No, they argue about the poor "workers" who can't raise a family on minimum wage. They accuse the right of wanting to starve children and drown puppies. They paint anyone who opposes it as a rich fatcat unwilling to share in his largesse; anyone arguing against it who isn't wealthy they paint as brainwashed serfs.
Always appealing to emotion, not reason.
So what we have to do, imo, is find emotional appeals compatible with rational, reasonable reality.
We are being provided with the tools to do so. The NSA scandal appeals to paranoia. The populace already doesn't trust the government neither in honesty nor in competence. The problem is having the ability to counter-propagandize. When every tv show, movie, and most pop music reinforces the emotional conditioning that's been induced over the past half-century, you can't simply sit in a cafe' or on an internet message board and argue reason with people. You've got to get the message out the same way.
So, how? I may have stumbled upon it. Watch the two videos below. Seriously; study them.
https://www.youtube.com/watch?v=1zrFhm84...
https://www.youtube.com/watch?v=r6_Vxs4Y...
In the interview, listen to the numbers cited, and to what they say about how they came about.
She has 4.5 million subscribers to her Youtube channel. One of her videos has NINETY MILLION hits. As the interviewer points out... the population of Germany is 89 million. She's *now* #1 on iTunes and #2 on Billboard 200 (as of a few days ago, anyway).
That's a big audience, and they're not watching her sit there and dryly argue individualism. But, at the end of almost every single one of her videos, she makes some comment about the importance of the individual *and his own ability to achieve something great* (watch the "Transcendental (Orchestral)" video, "Beyond the Veil" and "Shatter Me" videos to see her do this at the end of each video in a personalized message). This is all wrapped up in a delightful, cheerful, optimistic, giving package, everything the proles eat up.
While Rand seemed gloomily focused on warning of the evils of collectivism, she seems optimistically focused on the joy and glory of individual achievement.
There are others on Youtube following her formula for success with varied results and with varied messages.
The progressives don't yet control venues like Youtube. Using her as a template, and considering how much less expensive it is to produce a Youtube video than a Hollywood blockbuster (less time, as well...), such "alternative media" can be used to rationalize much of the existing, young minds. And make a profit doing it.
But, it takes people willing and able to make such videos, and it takes people able to package the message in cheerful, compassionate optimism. It's going to take people able to write, people able to do videography, people able act and/or perform... in short, people with talent who also believe in rationalism, who can relate the message in upbeat ways.

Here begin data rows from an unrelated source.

(** ** The outer loop *)

Lemma search_loop_fuel fuel args s :
  (Z.to_nat (textLength args - patternLength args - s + 1) ≤ fuel)%nat →
  search_loop fuel args s ≠ Fault OutOfFuel.
Proof.
  revert s. induction fuel as [|fuel IH]; intros s Hf; simpl; cases_Z;
    try done; try lia.
  pose proof (search_step_fuel args s) as Hstep.
  destruct (search_step args s) as [[r|s']|f] eqn:E; simpl; [done| |congruence].
  apply IH. apply search_step_progress in E. lia.
Qed.

Lemma search_loop_more_fuel fuel fuel' args s :
  (Z.to_nat (textLength args - patternLength args - s + 1) ≤ fuel)%nat →
  (Z.to_nat (textLength args - patternLength args - s + 1) ≤ fuel')%nat →
  search_loop fuel args s = search_loop fuel' args s.
Proof.
  revert fuel' s. induction fuel as [|fuel IH]; intros [|fuel'] s Hf Hf';
    simpl; cases_Z; try done; try lia.
  destruct (search_step args s) as [[r|s']|f] eqn:E; simpl; [done| |done].
  apply search_step_progress in E. apply IH; lia.
Qed.

Section SearchLoop.
Variable args : SearchArgs.
Local Abbreviation n := (textLength args).
Local Abbreviation m := (patternLength args).
Local Abbreviation occurs :=
  (matches (text args) (pattern args) (patternLength args)).

Hypothesis pattern_not_empty : 1 <= m.
Hypothesis table_built : table_for (pattern args) m (badCharShiftTable args).
Hypothesis pattern_readable : ∀ i, 0 <= i < m → is_Some (read (pattern args) i).

(** The text is readable, and below 128, up to [limit]. *)
Variable limit : Z.
Hypothesis text_7bit :
  ∀ i, 0 <= i < limit → ∃ c, read (text args) i = Some c ∧ uchar c < 128.
(** * Logo Downloader Pro: the search core of [logo_downloader.py]

    A shallow embedding of the cache store ([Database]), the scorer
    ([LogoSearchWorker.add_result]), the worker dispatch
    ([LogoSearchWorker.run] and the [search_*] adapters), the search
    orchestrator ([LogoSearchManager]) and the domain generator
    ([LogoSearchManager.generate_company_domains]).

    Conventions of the embedding:
    - a Python [str] is a [string]: the text in UTF-8.  The character tables
      ([str.lower], [str.isalnum], the regex classes [\w] and [\s],
      [str.split]) are Python's tables for ASCII text ([PyStr.isascii]);
      Python's tables for other text are those of Unicode and are not
      modelled, so what is proved of the classes is proved of ASCII text;
    - Python integers are [Z]; a score is a [Q], because one adapter divides
      its heuristic score by ten with true division: the fraction [n # 1]
      is the int [n], a fraction with another denominator is a float, and
      the sums and the quotient by ten of the program keep the two apart as
      Python does;
    - [None] is [None]: optional attributes are [option] values;
    - signals are appended to an explicit trace, in emission order;
    - [CURRENT_TIMESTAMP] and [datetime('now')] read a clock that is passed
      in as a number of seconds since 1970-01-01 00:00:00 UTC;
    - SQLite stores 64-bit integers: [sqlite3] raises [OverflowError] when
      it is to bind another one, and no handler of [Database] catches it
      (they name [sqlite3.Error]). *)

From Stdlib Require Import Bool Ascii String List ZArith QArith Lia DecimalString.
From Stdlib Require Import Permutation Sorted.
Import ListNotations.

Open Scope string_scope.
Open Scope Z_scope.

(* ================================================================== *)
(** * Python strings *)
(* ================================================================== *)

Module PyStr.

Definition code (c : ascii) : nat := nat_of_ascii c.

Definition between (lo hi n : nat) : bool :=
  Nat.leb lo n && Nat.leb n hi.

Definition isupper (c : ascii) : bool := between 65 90 (code c).
Definition islower (c : ascii) : bool := between 97 122 (code c).
Definition isdigit (c : ascii) : bool := between 48 57 (code c).


(** [c.isalnum()] *)
Definition isalnum (c : ascii) : bool := isupper c || islower c || isdigit c.

(** the regex class [\w]: alphanumerics and the underscore *)
Definition isword (c : ascii) : bool := isalnum c || Nat.eqb (code c) 95.

(** [c.isspace()], also the regex class [\s] and the separators of
    [str.split()]: TAB, LF, VT, FF, CR, FS, GS, RS, US and the space *)
Definition isspace (c : ascii) : bool :=
  between 9 13 (code c) || between 28 32 (code c).

Definition lower_char (c : ascii) : ascii :=
  if isupper c then ascii_of_nat (code c + 32) else c.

I'm going to be late for work, but I just had to edit this to point out something I knew all along but too easily and frequently forget. There was another person who packaged individual achievement and rational reason in an optimistic, upbeat message... We used to call him, "President"... Ronald Wilson Reagan. Who governed one of the most optimistic, upbeat, and successful periods in recent American history.